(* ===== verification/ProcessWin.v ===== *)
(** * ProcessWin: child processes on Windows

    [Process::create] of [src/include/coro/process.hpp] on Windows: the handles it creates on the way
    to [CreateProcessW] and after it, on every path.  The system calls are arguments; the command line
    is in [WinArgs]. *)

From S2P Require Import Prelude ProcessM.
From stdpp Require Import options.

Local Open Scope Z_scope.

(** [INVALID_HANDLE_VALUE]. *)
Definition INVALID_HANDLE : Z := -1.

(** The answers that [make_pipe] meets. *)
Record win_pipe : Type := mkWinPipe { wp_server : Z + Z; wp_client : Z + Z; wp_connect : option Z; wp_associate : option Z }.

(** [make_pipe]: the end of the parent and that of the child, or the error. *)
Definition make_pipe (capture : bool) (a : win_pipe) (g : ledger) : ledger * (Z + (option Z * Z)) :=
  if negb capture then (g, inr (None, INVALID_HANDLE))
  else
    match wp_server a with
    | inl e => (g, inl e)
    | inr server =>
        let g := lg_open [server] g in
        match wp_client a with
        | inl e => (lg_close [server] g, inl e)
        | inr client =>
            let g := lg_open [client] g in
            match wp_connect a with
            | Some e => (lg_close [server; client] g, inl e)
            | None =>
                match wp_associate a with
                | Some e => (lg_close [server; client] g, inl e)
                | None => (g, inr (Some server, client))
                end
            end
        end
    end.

Work required:
Exactly the lines from the line holding "inr server =>" through the close of the listing above make up the answer; include nothing else.

Your response:
    | inr server =>
        let g := lg_open [server] g in
        match wp_client a with
        | inl e => (lg_close [server] g, inl e)
        | inr client =>
            let g := lg_open [client] g in
            match wp_connect a with
            | Some e => (lg_close [server; client] g, inl e)
            | None =>
                match wp_associate a with
                | Some e => (lg_close [server; client] g, inl e)
                | None => (g, inr (Some server, client))
                end
            end
        end
    end.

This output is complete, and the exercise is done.